Labour to slash affordable housing requirements in London and cut cash for communities

9 Nov 2025
Graphic declaring Labour to slash affordable housing in London

After days of rumour and leaked memos, a recently released joint paper from the Government and London Mayor confirmed that the social housing requirements to fast-track schemes for developers will fall from 35% to 20%; and the cash required from developers to improve local areas will be halved.

Under the new plan, just one in eight homes need to be social housing for schemes to be fast-tracked, with the rest able to be so-called “affordable”, which often are still far too expensive for local people to rent or buy.

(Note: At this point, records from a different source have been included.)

(* ===== verification/Lives.v ===== *)
(** The server over its lives.  The server program does not shut down: it is killed
    or its machine crashes, and it is started again on the same directory.  A life is
    one start of the engine and the composed server running on it until it stops
    anywhere, or a start that did not succeed; the lives of a server form one history
    with gaps. *)

From Stdlib Require Import ZArith Lia String.
From stdpp Require Import base gmap list strings.
From S2P Require Import Prelude Errors Memtable Protocol World WorldFacts Config Wal WalFacts.
From S2P Require Import Storage StorageFacts Engine EngineFacts Traces Register Workers WorkersFacts.
From S2P Require Import Recovery Durability Crash CrashWorkers Network Server System SystemFacts.
Open Scope list_scope.
Open Scope Z_scope.

(** The atomic map over several lives: what was under way when a life ended never
    returns, and took effect as a whole or not at all. *)
Inductive histories : gmap bytes bytes -> list (list label) -> gmap bytes bytes -> Prop :=
| hs_nil kv : histories kv [] kv
| hs_life kv trs kv' tr a :
    histories kv trs kv' -> run (Atomic.step False) (Atomic.mk kv' ∅) tr a ->
    histories kv (trs ++ [tr]) (Atomic.map a).

Section Lives.
Context {S R W : Type} `{HS : TcpStream S R W} `{HR : Read R} `{HW : Write W}.
Context `{HC : Crc32} {HCok : Crc32Ok} `{HB : WalEntry.Bincode} {HBok : WalEntry.BincodeOk}.
Context `{HT : IoText} `{HSt : Status} {HStok : StatusOk}.

(** One life of a server with the configuration [c], from the files [w] to what is
    left of them; [tr] is what its workers asked of the engine and got.  A start can
    fail, or be cut off, at any system call; if it was writing a table by then, that
    file is removed. *)
Inductive life (c : Config.t) (w : World) (tr : list label) (w' : World) : Prop :=
| lived (socket : nat -> S) n e w1 s :
    Engine.open c w = (Ok e, w1) -> run (System.step c socket Workers.room) (System.start n e w1) tr s ->
    halts (System.engine s) w' -> ids_left (Workers.eng (Workers.sh (System.engine s))) -> quiet w' ->
    life c w tr w'
| unborn fs er w1 w2 :
    tr = [] -> Engine.open c (mkWorld (files w) fs) = (Err er, w1) -> halted w1 w2 ->
    w' = tidy w w2 -> quiet w' -> life c w tr w'.

Inductive lives (c : Config.t) (w : World) : list (list label) -> World -> Prop :=
| lives_nil : lives c w [] w
| lives_snoc trs w1 tr w2 : lives c w trs w1 -> life c w1 tr w2 -> lives c w (trs ++ [tr]) w2.

Lemma life_history c w kv tr w' :
  Config.wal_sync_strategy c = EveryWrite -> recovers c w kv -> quiet w -> life c w tr w' ->
  exists a, run (Atomic.step False) (Atomic.mk kv ∅) tr a /\ recovers c w' (Atomic.map a) /\ quiet w'.
Proof.
  intros Hstr Hr Hq [socket n e w1 s Hopen Hrun Hh Hids Hq'|fs er w1 w2 -> Hopen Hh -> Hq'].
  2: { exists (Atomic.mk kv ∅). split_and!; [constructor| |done]. by eapply start_failed_recovers. }
  destruct (recovers_open c w kv Hstr Hr Hq) as (e0 & w0 & Hopen0 & Hsafe & Hc & Hq1).
  rewrite Hopen in Hopen0. injection Hopen0 as <- <-.
  pose proof (inv_engine _ _ _ _ _ _ _ (run_inv c socket n e w1 tr s Hrun)) as He.
  destruct (halt_atomic e w1 kv tr (System.engine s) w' Hsafe Hq1 He Hh Hids) as (a & Ha & Hra).
  rewrite Hc in Hra. by exists a.
Qed.

Lemma lives_histories c w kv trs w' :
  Config.wal_sync_strategy c = EveryWrite -> recovers c w kv -> quiet w -> lives c w trs w' ->
  exists kv', histories kv trs kv' /\ recovers c w' kv' /\ quiet w'.
Proof.
  intros Hstr Hr Hq. induction 1 as [|trs w1 tr w2 _ IH Hl]; [exists kv; split; [constructor|done]|].
  destruct IH as (kv1 & Hh & Hr1 & Hq1).
  destruct (life_history c w1 kv1 tr w2 Hstr Hr1 Hq1 Hl) as (a & Ha & Hra & Hq2).
  exists (Atomic.map a). split_and!; [by eapply hs_life|done|done].
Qed.
End Lives.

Among other reforms, the plan also sees a power grab from the Mayor of London who will now be able to overturn local housing decisions of schemes over 50 homes.

This all comes as Labour’s housing crisis reaches new highs, with affordable housing delivery falling off a cliff in recent times. A number of sites in Islington have already been put on hold.

The new plans will also see Community Infrastructure Levy — the cash that developers must hand over to councils to fund projects like parks, sustainable transport, and safety measures — halved.

Reports also suggest that this plan was drawn up behind closed doors between the Government and the big developers with no input from local government voices.

Commenting, Islington Liberal Democrat campaigner and former Council Leader Terry Stacy said:  

"Labour are backing a deal that lets developers get away with just 20% affordable housing while slashing the infrastructure money councils rely on. Islington residents need real affordable homes and investment in schools, health and transport — not more luxury flats they can’t afford and less funding.

We’ve already seen how weak Labour councils have been towards developers, letting them get away with offensively low affordable provision. Now we're seeing that baked into policy from the very top of the Labour Party in Government. 

Whilst Labour cozy up to developers, Liberal Democrats will keep demanding that local residents who are being priced out of Islington are put first.”